TASK DESCRIPTION
Find the word "SearchNotConfiguredError" below. Copy each line that has it.

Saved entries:
..............................
(** * Best-first search: the graph store of [graph.py] and its search engine

    [graph.py] wraps a [networkx.DiGraph] in a class [Graph] that also holds
    the start and goal designations, and saves and loads it as a JSON
    document.  This development embeds

    - the Python values that occur in such a document ([pyval]) and the
      hashable ones that can be node identifiers ([key]);
    - Python's insertion-ordered [dict] as an association list whose
      assignment keeps the position of an existing key;
    - the part of [networkx.DiGraph] that [Graph] calls (module [nx]);
    - every method of [Graph], as a function from the object's state to its
      new state and an outcome (a returned value or a raised exception);
    - the search engine, whose module ([algorithms.py]) is not part of the
      sources and is modelled from the specification;
    - what [visualization.py] computes for its drawing calls from the graph,
      the path and the steps: node colours, highlighted edges and nodes, the
      step of a frame.

    Scope of the value model: [None], integers, strings, lists and
    string-keyed dicts (a [PDict] stands for the dict that holds, for each
    key, its first entry).  Booleans, floats and tuples are left out, and so
    is the text of exception messages.  The text layer of [json.dump] and
    [json.load] is taken as the identity on these values; it is one when
    every integer has at most 4300 digits (the interpreter's limit for the
    conversion between integers and text) and no value nests deeper than
    the interpreter's recursion limit ([json_plain] names a class of graphs
    where this holds). *)

From Stdlib Require Import List String ZArith Bool Lia.
Import ListNotations.

Local Open Scope string_scope.
Local Open Scope list_scope.

Set Warnings "-register-all".

(* ================================================================= *)
(** ** Python values, hashable keys, exceptions *)

Inductive pyval : Type :=
| PNone
| PInt (z : Z)
| PStr (s : string)
| PList (items : list pyval)
| PDict (entries : list (string * pyval)).

(** The hashable scalars: what can be a dict key, hence a node. *)
Inductive key : Type :=
| KNone
| KInt (z : Z)
| KStr (s : string).

(** The exception classes the code can raise.  [KeyError] carries the
    missing key.  [SearchNotConfiguredError] belongs to the search engine of
    the specification. *)
Inductive exn : Type :=
| KeyError (k : pyval)
| ValueError
| TypeError
| AttributeError
| NetworkXError
| SearchNotConfiguredError.

Inductive result (A : Type) : Type :=
| Raise (e : exn)
| Return (a : A).

Arguments Raise {A} e.
Arguments Return {A} a.

Definition bind {A B : Type} (r : result A) (f : A -> result B) : result B :=
  match r with
  | Raise e => Raise e
  | Return a => f a
  end.

Declare Scope result_scope.
Delimit Scope result_scope with result.
Notation "x <- c1 ;; c2" := (bind c1 (fun x => c2))
  (at level 61, c1 at next level, right associativity) : result_scope.
Local Open Scope result_scope.

Fixpoint map_result {A B : Type} (f : A -> result B) (l : list A)
  : result (list B) :=
  match l with
  | [] => Return []
  | x :: rest =>
      y <- f x ;;
      ys <- map_result f rest ;;
      Return (y :: ys)
  end.

Definition raised {A : Type} (r : result A) : Prop :=
  exists e, r = Raise e.

(** [hash(v)]: lists and dicts are unhashable. *)
Definition hash (v : pyval) : result key :=
  match v with
  | PNone => Return KNone
  | PInt z => Return (KInt z)
  | PStr s => Return (KStr s)
  | PList _ => Raise TypeError
  | PDict _ => Raise TypeError
  end.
..............................
RESPONSE
    missing key.  [SearchNotConfiguredError] belongs to the search engine of
| SearchNotConfiguredError.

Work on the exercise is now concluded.